Some excerpts:
The Boston Athenaeum, a private library, has an 1837 copy of George Walton's memoirs bound in his own skin. Walton was a highwayman -- a robber who specialized in ambushing travelers -- and he left the volume to one of his victims, John Fenno. Fenno's daughter gave it to the library.
The Cleveland Public Library has a Quran that may have been bound in the skin of its previous owner, an Arab tribal leader. Pam Eyerdam, head of the library's fine arts and special collections department, said he may have wanted to immortalize himself.
The College of Physicians of Philadelphia has four [medical books] bound by Dr. John Stockton Hough, known for diagnosing the city's first case of trichinosis. He used that patient's skin to bind three of the volumes.
"The hypothesis that I was suggesting is that these physicians did this to honor the people who furthered medical research," Hartman said.
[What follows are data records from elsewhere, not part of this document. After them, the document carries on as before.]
(** C7, amended.  For every input, finite or not, given valid arrays and
    a defined nib direction: the thickness of the descriptor that the
    segment calculator emits for a segment, and the thickness from which
    the mesh builder places the four corners of the quad of a segment, is
    the product [thickness_base * (0.35 + 0.9 * cross) * pressure] of that
    segment floored at 0.6.  It is at least 0.6 and never NaN; it is
    +infinity exactly when the product is +infinity, and finite
    otherwise. *)
Theorem thickness_at_least_floor
    (libm_sin libm_cos : float -> float) (l : list PointData)
    (point_count : Z) (stroke_width opacity nib_angle_deg
    nib_width_factor : float) (nib_dir : Vector2D.t) :
  2 <= point_count <= Z.of_nat (length l) ->
  FastTrig.nib_direction libm_sin libm_cos nib_angle_deg = Done nib_dir ->
  let thickness_base :=
    (stroke_width * std_clamp nib_width_factor 0.3 2.5)%float in
  (forall (sbuf : list CalligraphySegment) (max_segments : Z),
      1 <= max_segments <= Z.of_nat (length sbuf) ->
      let kept :=
        firstn (Z.to_nat max_segments)
          (live_pairs (firstn (Z.to_nat point_count) l)) in
      exists segs : list CalligraphySegment,
        calculate_calligraphy_segments libm_sin libm_cos (Some l) point_count
          stroke_width opacity nib_angle_deg nib_width_factor (Some sbuf)
          max_segments
        = Done (Z.of_nat (length segs),
                Some (segs ++ skipn (length segs) sbuf))
        /\ Forall2
             (fun ab s =>
                floored_product (thickness_product nib_dir thickness_base ab)
                  (s_thickness s))
             kept segs)
  /\ (forall (vs : list Vertex2D) (ixs : list Z) (count0 max_vertices
             max_indices : Z),
         4 <= max_vertices <= Z.of_nat (length vs) ->
         6 <= max_indices <= Z.of_nat (length ixs) ->
         let kept := mesh_pairs l point_count max_vertices max_indices in
         exists (quads : list (list Vertex2D)) (m : mesh_out),
           build_calligraphy_mesh libm_sin libm_cos (Some l) point_count
             stroke_width opacity nib_angle_deg nib_width_factor max_vertices
             max_indices (mkMeshOut (Some vs) (Some ixs) (Some count0))
           = Done (4 * Z.of_nat (length kept), m)
           /\ out_vertices m
              = Some (concat quads ++ skipn (4 * length kept) vs)
           /\ Forall2
                (fun ab q =>
                   exists thickness : float,
                     floored_product
                       (thickness_product nib_dir thickness_base ab) thickness
                     /\ map position q
                        = corners_of_descriptor
                            (mkSegment (p_x (fst ab)) (p_y (fst ab))
                               (p_x (snd ab)) (p_y (snd ab)) thickness
                               opacity))
                kept quads).
Proof.
  intros Hin Hnib thickness_base. split.
  - intros sbuf max_segments Hcap kept.
    exists (descriptors nib_dir stroke_width opacity nib_width_factor l
              point_count max_segments).
    split; [apply calculate_spec; assumption|].
    unfold descriptors. fold thickness_base kept. clearbody kept.
    induction kept as [|ab kept IH]; constructor.
    + rewrite descriptor_thickness. apply floored_product_spec.
    + exact IH.
  - intros vs ixs count0 max_vertices max_indices Hv Hi kept.
    pose proof (mesh_spec libm_sin libm_cos l point_count stroke_width opacity
                  nib_angle_deg nib_width_factor max_vertices max_indices
                  vs ixs count0 nib_dir Hin Hv Hi Hnib) as H.
    cbv zeta in H. fold kept thickness_base in H.
    exists (map (quad nib_dir thickness_base opacity) kept). eexists.
    split; [exact H|]. cbn [out_vertices].
    split; [rewrite flat_map_concat_map; reflexivity|].
    clear H. clearbody kept. induction kept as [|ab kept IH]; constructor.
    + exists (std_max 0.6 (thickness_product nib_dir thickness_base ab)).
      split; [apply floored_product_spec | apply quad_from_thickness].
    + exact IH.
Qed.
Lemma entry_row_length (n : Z) (f : Form) : length (entry_row n f) = 14%nat.
Proof. reflexivity. Qed.

Lemma log_case_schema (df : DataFrame) (f : Form) (d : disk) (n : Z) :
  schema_frame df -> new_case_number df = Some n ->
  log_case df f d =
  Some (mkFrame SCHEMA (rows df ++ [entry_row n f]),
        Some (to_csv (mkFrame SCHEMA (rows df ++ [entry_row n f])))).
Proof.
  intros Hsf Hn. unfold log_case. rewrite Hn; simpl.
  pose proof (schema_frame_wf df Hsf) as Hwf. destruct Hsf as [Hc Hr].
  rewrite save_data_overwrites.
  rewrite (concat_rows_same_columns df) ; [rewrite Hc; done | done | simpl; done |].
  repeat constructor.
Qed.

Lemma column_cells_snoc (rws : list (list cell)) (r : list cell) (j : nat) :
  column_cells (rws ++ [r]) j = column_cells rws j ++ [default CNaN (r !! j)].
Proof. unfold column_cells. rewrite map_app. done. Qed.

Lemma series_max_Some (zs : list Z) : zs <> [] -> is_Some (series_max zs).
Proof. destruct zs; [done | eauto]. Qed.
(** C6: a link target [href="Foo.md"] of the fragment stands in the page as
    [href="Foo.html"]; the text before and after it is the fix-up of the
    template and fragment text around it. *)
Theorem C6_md_href_becomes_html (md_file markdown html a foo b : str) :
  convert_markdown_to_html markdown = Ok html ->
  html = a ++ lit "href=" ++ Q ++ foo ++ lit ".md" ++ Q ++ b ->
  forallb (fun c => negb (N.eqb c QUOTE)) foo = true ->
  exists head title nav foot,
    fill_template title html (active_flags_of md_file)
      = Ok (head ++ title ++ nav ++ html ++ foot) /\
    render_page md_file markdown
    = Ok (fix_md_links (head ++ title ++ nav ++ a)
          ++ lit "href=" ++ Q ++ foo ++ lit ".html" ++ Q
          ++ fix_md_links (b ++ foot)).
Proof.
  intros Hc Hhtml Hfoo.
  destruct (page_title_total html) as [title Ht].
  eexists _, title, _, _. split; [apply fill_template_parts|].
  rewrite (render_page_eq _ _ _ _ Hc Ht). f_equal.
  set (head := fst (fst _)). set (nav := snd (fst _)). set (foot := snd _).
  rewrite Hhtml.
  replace (head ++ title ++ nav ++ (a ++ lit "href=" ++ Q ++ foo ++ lit ".md" ++ Q ++ b) ++ foot)
    with (((head ++ title ++ nav ++ a) ++ lit "href=" ++ Q ++ foo)
            ++ lit ".md" ++ Q ++ (b ++ foot)).
  - rewrite fix_md_links_occurrence, fix_md_links_href by done.
    by rewrite <- !app_assoc.
  - by rewrite <- !app_assoc.
Qed.

Lemma C6_md_href_becomes_html_witness :
  convert_markdown_to_html (lit "[API](API_REFERENCE.md)")
    = Ok (lit "<a " ++ lit "href=" ++ Q ++ lit "API_REFERENCE" ++ lit ".md" ++ Q
          ++ lit ">API</a>") /\
  exists head title nav foot,
    fill_template title
        (lit "<a " ++ lit "href=" ++ Q ++ lit "API_REFERENCE" ++ lit ".md" ++ Q
         ++ lit ">API</a>") (active_flags_of (lit "README.md"))
      = Ok (head ++ title ++ nav
            ++ (lit "<a " ++ lit "href=" ++ Q ++ lit "API_REFERENCE" ++ lit ".md" ++ Q
                ++ lit ">API</a>") ++ foot) /\
    render_page (lit "README.md") (lit "[API](API_REFERENCE.md)")
    = Ok (fix_md_links (head ++ title ++ nav ++ lit "<a ")
          ++ lit "href=" ++ Q ++ lit "API_REFERENCE" ++ lit ".html" ++ Q
          ++ fix_md_links (lit ">API</a>" ++ foot)).
Proof.
  assert (H1 : convert_markdown_to_html (lit "[API](API_REFERENCE.md)")
    = Ok (lit "<a " ++ lit "href=" ++ Q ++ lit "API_REFERENCE" ++ lit ".md" ++ Q
          ++ lit ">API</a>")) by (vm_compute; reflexivity).
  split; [exact H1|].
  exact (C6_md_href_becomes_html (lit "README.md") (lit "[API](API_REFERENCE.md)") _
           (lit "<a ") (lit "API_REFERENCE") (lit ">API</a>")
           H1 eq_refl eq_refl).
Defined.

(** ** Occurrences of a text that cannot overlap itself *)

Lemma startswith_inside (w post : str) (j : nat) :
  border_free w = true -> 0 < j < length w ->
  startswith (drop j w ++ post) w = false.
Proof.
  intros Hb Hj. destruct (startswith (drop j w ++ post) w) eqn:E; [|done].
  exfalso. pose proof (border_free_spec _ _ Hb Hj) as Hf.
  apply startswith_iff in E as [r E].
  assert (Hs : startswith w (drop j w) = true); [|congruence].
  apply startswith_iff. exists (drop (length w - j) w).
  apply (f_equal (take (length w - j))) in E.
  rewrite take_app_length' in E by (rewrite length_drop; lia).
  rewrite take_app_le in E by lia.
  rewrite E. by rewrite take_drop.
Qed.

(** Behind the last occurrence of [w] there is no further one. *)
Lemma no_later_occurrence (w post v1 v2 : str) :
  border_free w = true ->
  contains post w = false ->
  w ++ post = v1 ++ v2 -> v1 <> [] ->
  startswith v2 w = false.
Proof.
  intros Hb Hpost E Hv1.
  assert (Hv2 : v2 = drop (length v1) (w ++ post)).
  { rewrite E. by rewrite drop_app_length. }
  assert (0 < length v1) by (destruct v1; simpl; [done|lia]).
  destruct (decide (length v1 < length w)) as [Hlt|Hge].
  - rewrite Hv2, drop_app_le by lia. apply startswith_inside; [done|lia].
  - rewrite Hv2, drop_app_ge by lia. by apply contains_false_drop.
Qed.
(** * Face-Morphing: the warping engine of [Morphing.py]

    A shallow embedding of the classes [Affine], [Blender] and
    [ColorBlender] of [Morphing.py], the properties of the specification
    that they do or do not satisfy, and further properties of the code.

    Numbers.  The Python code computes on [numpy.float64].  Here a float is
    an exact rational ([Qc], canonical fractions with Leibniz equality):
    every arithmetic operation is the exact one, [nan] (which the code only
    obtains as the fill value of [interpn]) is the absent value of an
    [option].  Statements "within tolerance" are therefore proved as exact
    equalities, and the concrete runs below only use dyadic numbers of small
    magnitude, on which binary64 arithmetic is exact as well.

    Libraries.  [scipy.spatial.Delaunay] and [PIL.ImageDraw.polygon] are
    parameters of the development; [numpy.linalg.solve] and
    [numpy.linalg.inv] are Gaussian elimination with partial pivoting (what
    LAPACK's [gesv] does), [scipy.interpolate.interpn] is the bilinear
    interpolant on the regular grid. *)

From Stdlib Require Import ZArith QArith Qcanon Qround Qcabs Lia Lqa Ascii.
From stdpp Require Import base option list strings pretty numbers gmap.

Local Open Scope Qc_scope.

(** ** Python exceptions and the error monad *)

Inductive exn :=
  | TypeError
  | ValueError
  | IndexError
  | ZeroDivisionError
  | LinAlgError      (* numpy.linalg.LinAlgError("Singular matrix") *)
  | QhullError.      (* raised by scipy.spatial.Delaunay *)

Inductive result (A : Type) :=
  | Ok (a : A)
  | Err (e : exn).
Arguments Ok {A} a.
Arguments Err {A} e.

Definition rbind {A B} (m : result A) (f : A → result B) : result B :=
  match m with Ok a => f a | Err e => Err e end.

Notation "x ←ᵣ m ; k" := (rbind m (λ x, k))
  (at level 20, m at level 100, k at level 200, right associativity,
   format "x  ←ᵣ  m ;  '/' k").

#[global] Instance exn_eq_dec : EqDecision exn.
Proof. solve_decision. Defined.

(** ** Vectors and linear systems over the rationals *)

Module LinAlg.

Definition vec := list Qc.
(** An equation [a_1 x_1 + ... + a_n x_n = v] of a linear system. *)
Definition eqn : Type := vec * Qc.

Definition dot (u v : vec) : Qc := foldr Qcplus 0 (zip_with Qcmult u v).

(** [A @ x] for a matrix given by its rows. *)
Definition matvec (A : list vec) (x : vec) : vec := (λ r, dot r x) <$> A.

Definition hd_coef (r : eqn) : Qc := default 0 (head r.1).

(** Index of the first entry of largest absolute value (BLAS [idamax]). *)
Fixpoint argmax_abs (col : list Qc) : nat :=
  match col with
  | [] => O
  | x :: xs =>
      let j := argmax_abs xs in
      match xs !! j with
      | Some y => if decide (Qcabs x < Qcabs y) then S j else O
      | None => O
      end
  end.

(** Exchange of row [0] and row [i]. *)
Definition swap0 (i : nat) (rows : list eqn) : list eqn :=
  match i, rows with
  | S j, r0 :: rs =>
      match rs !! j with
      | Some ri => ri :: <[j := r0]> rs
      | None => rows
      end
  | _, _ => rows
  end.

(** Subtract from [r] the multiple of the pivot row [p] that clears the
    first unknown, and drop that unknown. *)
Definition eliminate (p r : eqn) : eqn :=
  let m := hd_coef r / hd_coef p in
  (zip_with (λ a b, a - m * b) (tail r.1) (tail p.1), r.2 - m * p.2).

(** Gaussian elimination with partial pivoting on [n] unknowns, followed
    by back substitution.  [None]: a pivot is exactly zero, the matrix is
    singular. *)
Fixpoint gauss (n : nat) (rows : list eqn) : option vec :=
  match n with
  | O => Some []
  | S n' =>
      match swap0 (argmax_abs (hd_coef <$> rows)) rows with
      | [] => None
      | p :: rest =>
          if decide (hd_coef p = 0) then None
          else
            xs ← gauss n' (eliminate p <$> rest);
            Some ((p.2 - dot (tail p.1) xs) / hd_coef p :: xs)
      end
  end.

(** [numpy.linalg.solve(A, b)] for a square [A]. *)
Definition solve (A : list vec) (b : vec) : result vec :=
  match gauss (length A) (zip A b) with
  | Some x => Ok x
  | None => Err LinAlgError
  end.

Definition unit_vec (n j : nat) : vec :=
  (λ i, if decide (i = j) then 1 else 0) <$> seq 0 n.

Fixpoint mapM {A B} (f : A → result B) (l : list A) : result (list B) :=
  match l with
  | [] => Ok []
  | a :: l' => b ←ᵣ f a; bs ←ᵣ mapM f l'; Ok (b :: bs)
  end.

Definition column (j : nat) (cols : list vec) : vec :=
  (λ c, default 0 (c !! j)) <$> cols.

(** [numpy.linalg.inv(M)]: the system [M X = I] solved column by column;
    row [i] of the result collects entry [i] of every solution. *)
Definition inv (M : list vec) : result (list vec) :=
  let n := length M in
  cols ←ᵣ mapM (λ j, solve M (unit_vec n j)) (seq 0 n);
  Ok ((λ i, column i cols) <$> seq 0 n).

(** *** Solutions of a system *)

Definition sat (x : vec) (rows : list eqn) : Prop :=
  Forall (λ r : eqn, dot r.1 x = r.2) rows.
Definition kernel (k : vec) (rows : list eqn) : Prop :=
  Forall (λ r : eqn, dot r.1 k = 0) rows.
Definition wf (n : nat) (rows : list eqn) : Prop :=
  Forall (λ r : eqn, length r.1 = n) rows.

End LinAlg.

(** ** numpy scalars: rounding and casts *)

Module NumPy.

(** [float(z)] *)
Definition of_int (z : Z) : Qc := Qc_of_Z z.

(** The largest integer below a float and the smallest one above it. *)
Definition floor (q : Qc) : Z := Qfloor q.
Definition ceil (q : Qc) : Z := Qceiling q.

(** [numpy.round]: to the nearest integer, ties to the even one; the result
    is still a float. *)
Definition round (q : Qc) : Qc :=
  let f := floor q in
  let d := q - of_int f in
  if decide (d < Q2Qc (1 # 2)) then of_int f
  else if decide (Q2Qc (1 # 2) < d) then of_int (f + 1)
  else if Z.even f then of_int f else of_int (f + 1).

(** The C conversion of a float to an integer drops the fraction. *)
Definition trunc (q : Qc) : Z :=
  if decide (0 <= q) then floor q else ceil q.

(** What a [nan] becomes when it is stored into a [uint8] array: the
    conversion is left open by C, numpy on x86-64 and on AArch64 stores 0
    (and, from numpy 1.24 on, warns "invalid value encountered in cast"). *)
Definition nan_as_uint8 : Z := 0.

(** [x.astype('uint8')], and the cast of an assignment into a [uint8]
    array; [None] is [nan]. *)
Definition astype_uint8 (x : option Qc) : Z :=
  match x with
  | Some q => (trunc q) `mod` 256
  | None => nan_as_uint8
  end.

End NumPy.

(** ** Pixel buffers *)

(** A pixel is [nchan] values of type [uint8]: one for the mode ['L'] of
    [Blender], three for the mode ['RGB'] of [ColorBlender]. *)
Class Pixel (P : Type) := {
  nchan : nat;
  chans : P → list Z;
  of_chans : list Z → P;
  of_chans_chans p : of_chans (chans p) = p;
  chans_of_chans l : length l = nchan → chans (of_chans l) = l;
  length_chans p : length (chans p) = nchan
}.

#[global, refine] Instance gray : Pixel Z :=
  {| nchan := 1; chans z := [z]%list; of_chans l := default 0%Z (head l) |}.
Proof.
  - done.
  - by intros [|z [|??]].
  - done.
Defined.

#[global, refine] Instance rgb : Pixel (Z * Z * Z) :=
  {| nchan := 3;
     chans p := [p.1.1; p.1.2; p.2];
     of_chans l := (default 0%Z (l !! 0%nat), default 0%Z (l !! 1%nat),
                    default 0%Z (l !! 2%nat)) |}.
Proof.
  - by intros [[??]?].
  - by intros [|r [|g [|b [|??]]]].
  - done.
Defined.

(** A [height x width (x nchan)] array, as the list of its rows. *)
Abbreviation image P := (list (list P)).

Section image.
Context {P : Type} `{Pixel P}.

(** Channel [k] of a pixel, and the pixel with given channels. *)
Definition ch (p : P) (k : nat) : Z := default 0%Z (chans p !! k).
Definition pixel_of (f : nat → Z) : P := of_chans (f <$> seq 0 nchan).

Definition height (img : image P) : nat := length img.
Definition width (img : image P) : nat := length (default [] (head img)).

(** The array of a rectangular image, with samples in the range of
    [uint8]. *)
Definition rectangular (img : image P) : Prop :=
  Forall (λ row, length row = width img) img.
Definition uint8_image (img : image P) : Prop :=
  Forall (Forall (λ p, Forall (λ v, 0 ≤ v < 256)%Z (chans p))) img.

(** [np.array(Image.new(mode, (w, h), 0), np.uint8)] *)
Definition Image_new (w h : nat) : image P :=
  replicate h (replicate w (pixel_of (λ _, 0%Z))).

Definition getpixel (img : image P) (r c : nat) : option P :=
  row ← img !! r; row !! c.

(** [img[r, c] = p] *)
Definition setpixel (img : image P) (r c : nat) (p : P) : image P :=
  match img !! r with
  | Some row => <[r := <[c := p]> row]> img
  | None => img
  end.

End image.

(** ** scipy: [sparse.find] and [interpolate.interpn] *)

Module SciPy.
(** * Umbra Builder: the tag, dependency and line model of
    [docs/s/js-max/builder/index.js], embedded in Rocq.

    The builder reads a script annotated with [UTAGDEF] and [UTAGSET]
    comments, builds a registry of tags, attaches tags to lines and emits the
    lines selected by a set of tag names.  The first part follows the classes
    [Tag], [LineTag], [Line] and [Script] of the JavaScript source, method by
    method, with [addLoadEvent] and the handler of the compile button; the
    comment above a definition names what it was translated from.
    Objects that the source mutates in place (the registry, the lines, the
    [output] array of [dependencies], the console) are passed in and handed
    back.  The two libraries the source calls, terser and prettier, and the
    global [get] that fetches a URL are not part of the file: the transforms
    are parameters of [compile], and the outcome of a fetch is the label of a
    step of [loadExternal].

    The second part holds the notions the statements use and the example
    scripts, the third the properties. *)

From Stdlib Require Import Ascii.
From stdpp Require Import base option list strings relations.
From Stdlib Require Import ZArith Lia.

Local Open Scope Z_scope.
Local Open Scope nat_scope.

(** ** JavaScript values used by the builder *)

(** A value that is either a string or [undefined] (an array read past the
    end, a [Tag] name taken from such a read).  On these values the loose
    [==], the strict [===] of [switch] and the SameValueZero of
    [Array.prototype.includes] all coincide with equality of options. *)
Abbreviation jsval := (option string) (only parsing).

(** What a template literal [`${v}`] prints for such a value. *)
Definition js_str (v : jsval) : string :=
  match v with
  | Some s => s
  | None => "undefined"
  end.

Module JsString.

(** Characters are read as UTF-16 code units below 256. *)
Definition is_space (c : ascii) : bool := bool_decide (c = " "%char).

Definition is_newline (c : ascii) : bool :=
  bool_decide (c = "010"%char) || bool_decide (c = "013"%char).

(** The code units below 256 that [String.prototype.trim] strips: tab, line
    feed, vertical tab, form feed, carriage return, space and the no-break
    space. *)
Definition is_white (c : ascii) : bool :=
  bool_decide (c = "009"%char) || bool_decide (c = "010"%char)
  || bool_decide (c = "011"%char) || bool_decide (c = "012"%char)
  || bool_decide (c = "013"%char) || bool_decide (c = " "%char)
  || bool_decide (c = "160"%char).

(** [s.split(/[sep]+/)]: the pieces between maximal runs of separators;
    a string that starts or ends with a separator yields an empty first or
    last piece, and the empty string yields one empty piece.  [in_run]
    says that the previous character was a separator. *)
Fixpoint split_runs (sep : ascii → bool) (in_run : bool) (s : string)
    : list string :=
  match s with
  | EmptyString => [EmptyString]
  | String c rest =>
      if sep c then
        if in_run then split_runs sep true rest
        else EmptyString :: split_runs sep true rest
      else
        match split_runs sep false rest with
        | w :: ws => String c w :: ws
        | [] => [String c EmptyString]
        end
  end.
(** * da-cloud-cf-gateway: the Worker's request pipeline, embedded and verified

    Source files: [src/index.js] (the gateway) and [src/router.template.js]
    (the template of the static route table [DA_SERVICE_MAP]).

    The embedding follows the JavaScript as written.

    - A JavaScript value is a [value]: undefined, null, booleans, IEEE
      doubles (the kernel's [float]), strings, arrays and records.  A record
      keeps its own properties in key order, because [JSON.stringify] prints
      them in that order.
    - A JavaScript string is the [string] of its UTF-8 bytes (a lone
      surrogate as the three bytes that generalized UTF-8 gives it).
      Every concatenation in the gateway has an ASCII character on one
      side of the seam, and its separators and prefixes are ASCII, so
      appending, splitting and comparing bytes is appending, splitting
      and comparing code units.  [btoa] throws on a code unit above
      U+00FF and [encodeURIComponent] on a lone surrogate.
    - Converting a value to a string (template literals, property keys,
      [btoa], [encodeURIComponent], the URL given to [fetch]) can throw:
      [ToString] has a [Result].
    - [async] functions become computations in the monad [M]: they read and
      write the module's globals ([G_DB], [G_ENV]), append to a trace of the
      effects they perform (database queries, outbound HTTP calls, console
      output) and may throw.
    - What the platform supplies and the repository does not define is a
      class of parameters: number printing, [JSON.parse] and the network
      behind [fetch] ([Runtime]), and the route table of the deployment's
      [router.js] ([Router]). *)

From Stdlib Require Import String Ascii NArith ZArith List Bool Lia DecimalString.
From Stdlib Require Import Floats.PrimFloat Floats.FloatOps Floats.SpecFloat.
From stdpp Require Import gmap strings.

Set Warnings "-register-all".
Local Open Scope Z_scope.

(** ** Strings of the runtime *)

(** Outcome of an expression that may throw; [Throw] carries [e.message]. *)
Inductive Result (A : Type) : Type :=
| Ok (a : A)
| Throw (message : string).
Arguments Ok {A} a.
Arguments Throw {A} message.

(** The double quote, written by its code. *)
Definition dquote : string := String (ascii_of_nat 34) EmptyString.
So... if you could have any book bound in your own skin after you died, which book would it be?
1 comment:
Ick. Ick ick ick ick ick ick. Not to invoke Godwin's Law, but that brings up some seriously bad feelings for those of us of the Jewish faith. For more info, maybe see http://www.jewishvirtuallibrary.org/jsource/Holocaust/skin.html
http://www.straightdope.com/columns/040604.html
http://www1.ushmm.org/uia-cgi/uia_doc/query/16?uf=uia_OQTWWG
On the other hand, I'm a big fan of the philosophy of _Stranger in a Strange Land_. It's cool to reduce, reuse and recycle yourself! It's all in your perspective, I guess.